Why do such nefarious things always happen when I’m supposed to be in bed? This was the thought that Tarina Persson considered, though nothing truly nefarious had yet occurred. Tarina was about as far from nefarious as she could be, still in her long-sleeve bamboo pajamas—her favorites, incidentally—black with white trim and vaguely reminiscent of a sailor’s uniform. However, Tarina was well aware that the wind outside, which had suddenly stopped, had, until then, whipped the coniferous trees by her back patio into a frenzy. And a quick examination of the clock told her that once again, she’d been so captivated in her story that midnight had come and gone, and along with it, the moon so that only blackness could be seen through the welded window on the nineteen-twenties farmhouse-style home.
Silence didn’t always mean evil things were afoot, not in the real world, and not on Riverdale Avenue just across from the university and seconds from the Sunflower vegan diner. Tarina debated yielding to the night and leaving her protagonist, Urfa Huxley, poised on the cliff’s edge, ready to topple over the side. Or not. Tarina paused and listened for the sound of movement or even insects.
Nothing.
Urfa would have thought something was up. Urfa would have produced the Stone of Ariases and cast a protection spell over her home. Or, as she did in the first novel, Urfa might cast a blood spell. She might raise her hands and mutter the magic words to bind whatever was in the darkness to herself so that she couldn’t be killed without the following death of whatever had killed her.

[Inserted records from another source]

(** The double nearest to [n / 10^k]. *)
Definition of_decimal (n : Z) (k : nat) : double :=
  if bool_decide (k = 0%nat) then of_Z n
  else if n =? 0 then dzero
  else
    let '(q, e, l) := SFdiv_core_binary dprec demax n 0 (10 ^ Z.of_nat k) 0 in
    binary_round_aux dprec demax false q e l.
(** [std::from_chars] into a [double], on text without sign or exponent: the
    digits with at most one period it begins with.  [None] is an error code: no
    digit, or a value past the range of normal numbers on either side. *)
Definition from_chars_double (s : bytes) : option (double * bytes) :=
  let '(whole, rest) := digits_value 0 s in
  let '(n, k, rest') :=
    match rest with
    | "."%char :: t => let '(n, rest') := digits_value whole t in (n, (length t - length rest')%nat, rest')
    | _ => (whole, 0%nat, rest)
    end in
  if bool_decide (length rest = length s ∧ k = 0%nat) then None else
  let x := of_decimal n k in
  if negb (is_finite x) || (negb (n =? 0) && match x with S754_zero _ => true | _ => false end) then None else Some (x, rest').

(** ** [std::from_chars] in its general format *)

(** The double nearest to [n * 10^e]. *)
Definition of_decimal_exp (n e : Z) : double :=
  if 0 <=? e then of_Z (n * 10 ^ e) else of_decimal n (Z.to_nat (- e)).
Definition dneg : double → double := SFopp.
(** An exponent, if one follows with a digit in it: its value and the rest. *)
Definition exponent_part (s : bytes) : Z * bytes :=
  match s with
  | ("e" | "E")%char :: t =>
      let '(negative, t) := match t with
                            | "-"%char :: t => (true, t) | "+"%char :: t => (false, t) | _ => (false, t) end in
      if head_is isdigit t then
        let '(n, rest) := digits_value 0 t in ((if negative then - n else n), rest)
      else (0, s)
  | _ => (0, s)
  end.
(** "inf", "infinity", "nan" and "nan(...)" in any case. *)
Definition special_part (s : bytes) : option (double * bytes) :=
  let folded := tolower <$> s in
  if starts_with (lit "infinity") folded then Some (S754_infinity false, drop 8 s)
  else if starts_with (lit "inf") folded then Some (S754_infinity false, drop 3 s)
  else if starts_with (lit "nan") folded then
    let rest := drop 3 s in
    let payload := span (λ c, isalnum c || (c =c "_"%char)) (drop 1 rest) in
    if head_is (Ascii.eqb "("%char) rest && head_is (Ascii.eqb ")"%char) (drop (S payload) rest)
    then Some (S754_nan, drop (2 + payload) rest) else Some (S754_nan, rest)
  else None.
(** Digits with at most one period and an exponent. *)
Definition number_part (s : bytes) : option (double * bytes) :=
  let '(whole, rest) := digits_value 0 s in
  let '(n, k, rest') :=
    match rest with
    | "."%char :: t => let '(n, rest') := digits_value whole t in (n, (length t - length rest')%nat, rest')
    | _ => (whole, 0%nat, rest)
    end in
  if bool_decide (length rest = length s ∧ k = 0%nat) then None else
  let '(e, rest'') := exponent_part rest' in
  let x := if n =? 0 then dzero else of_decimal_exp n (e - Z.of_nat k) in
  if negb (is_finite x) || (negb (n =? 0) && match x with S754_zero _ => true | _ => false end) then None
  else Some (x, rest'').
Definition from_chars_general (s : bytes) : option (double * bytes) :=
  let '(negative, t) := match s with "-"%char :: t => (true, t) | _ => (false, s) end in
  '(x, rest) ← match special_part t with Some r => Some r | None => number_part t end;
  Some (if negative then dneg x else x, rest).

The sound of breaking glass pierced the night. Tarina tried to place the origin. Living room? No, the glass there was blocked by curtains Tarina never opened. That sound had been crystal-clear and not muffled behind heavy velvet. For the first time in the eight months since the divorce was finalized, Tarina thought about calling her ex-husband. He’d tell her to get out of her head, though. He’d only tell her…

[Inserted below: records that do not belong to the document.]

(* ===== verification/ImageCrop.v ===== *)
(** Picture crops out of the page raster (src/mapping/image_crop.h and .cpp):
    the raster decoded at most once, and the budget that bounds the crops one
    page may carry.  stb is third-party: its three entry points are the
    [Stb] class. *)
From S2P Require Import Prelude Numbers Double Proto Base64.

(** stb_image and stb_image_write.  [stbi_info buffer len] is the size the
    header claims; [stbi_load buffer len] the decoded size and the RGBA bytes;
    [stbi_write_png w h pixels] the encoded PNG.  [None] is their failure
    value (0 or NULL). *)
Class Stb := {
  stbi_info : bytes → Z → option (Z * Z);
  stbi_load : bytes → Z → option (Z * Z * bytes);
  stbi_write_png : Z → Z → bytes → option bytes }.

Definition kMaxRasterPixels : Z := 40000000.
Definition kDefaultMaxInlineCropBytes : Z := 3 * 1024 * 1024.

Record CropBudget := mk_CropBudget {
  max_crops : Z;
  max_area_pages : double;
  max_inline_bytes : Z }.
Definition CropBudget_default : CropBudget :=
  mk_CropBudget 100 (of_Z 2) kDefaultMaxInlineCropBytes.

Inductive Crop := kAttached | kFailed | kOverBudget | kOverByteCap | kRasterTooLarge.
#[export] Instance Crop_eq_dec : EqDecision Crop.
Proof. solve_decision. Defined.

Record PageRaster := mk_PageRaster {
  pr_png : bytes;
  pr_page_width : Z;
  pr_page_height : Z;
  pr_budget : CropBudget;
  pr_tried : bool;
  pr_too_large : bool;
  pr_pixels : option bytes;
  pr_width : Z;
  pr_height : Z;
  pr_decodes : Z;
  pr_crops : Z;
  pr_cropped_pixels : Z;
  pr_inline_bytes : Z;
  pr_inline_bytes_spent : bool }.

Definition PageRaster_new (png : bytes) (page_width page_height : Z) (budget : CropBudget)
  : PageRaster :=
  mk_PageRaster png page_width page_height budget false false None 0 0 0 0 0 0 false.

Definition set_decoded (too_large : bool) (pixels : option bytes) (width height decodes : Z)
    (r : PageRaster) : PageRaster :=
  mk_PageRaster (pr_png r) (pr_page_width r) (pr_page_height r) (pr_budget r)
    true too_large pixels width height decodes
    (pr_crops r) (pr_cropped_pixels r) (pr_inline_bytes r) (pr_inline_bytes_spent r).

Definition set_spent (crops cropped_pixels inline_bytes : Z) (inline_bytes_spent : bool)
    (r : PageRaster) : PageRaster :=
  mk_PageRaster (pr_png r) (pr_page_width r) (pr_page_height r) (pr_budget r)
    (pr_tried r) (pr_too_large r) (pr_pixels r) (pr_width r) (pr_height r) (pr_decodes r)
    crops cropped_pixels inline_bytes inline_bytes_spent.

A thud. She thought somewhere in the dining area, which made more sense. The windows there were originals, and there were no curtains any longer since, of all the petty things, George had decided the curtains were one thing he absolutely could not live without.
“Tarina? Tarina Persson?”
A voice. Not just any voice, but a voice that she’d heard in her head since she began her first novel nearly three years earlier. The seductive tenor dripping with honey could only be one person.
Except.
That person didn’t exist.
Tarina slammed her laptop lid down. Her nook was in the kitchen, off to the side of an expensive stove, across from the hole that used to hold her Whirlpool, until George decided it was his refrigerator. The mediator agreed as she agreed to just about anything because, after all, Tarina was keeping the house. By contrast, the fridge and the curtains were nowhere near the eight-hundred-thousand dollars for which the property had been appraised.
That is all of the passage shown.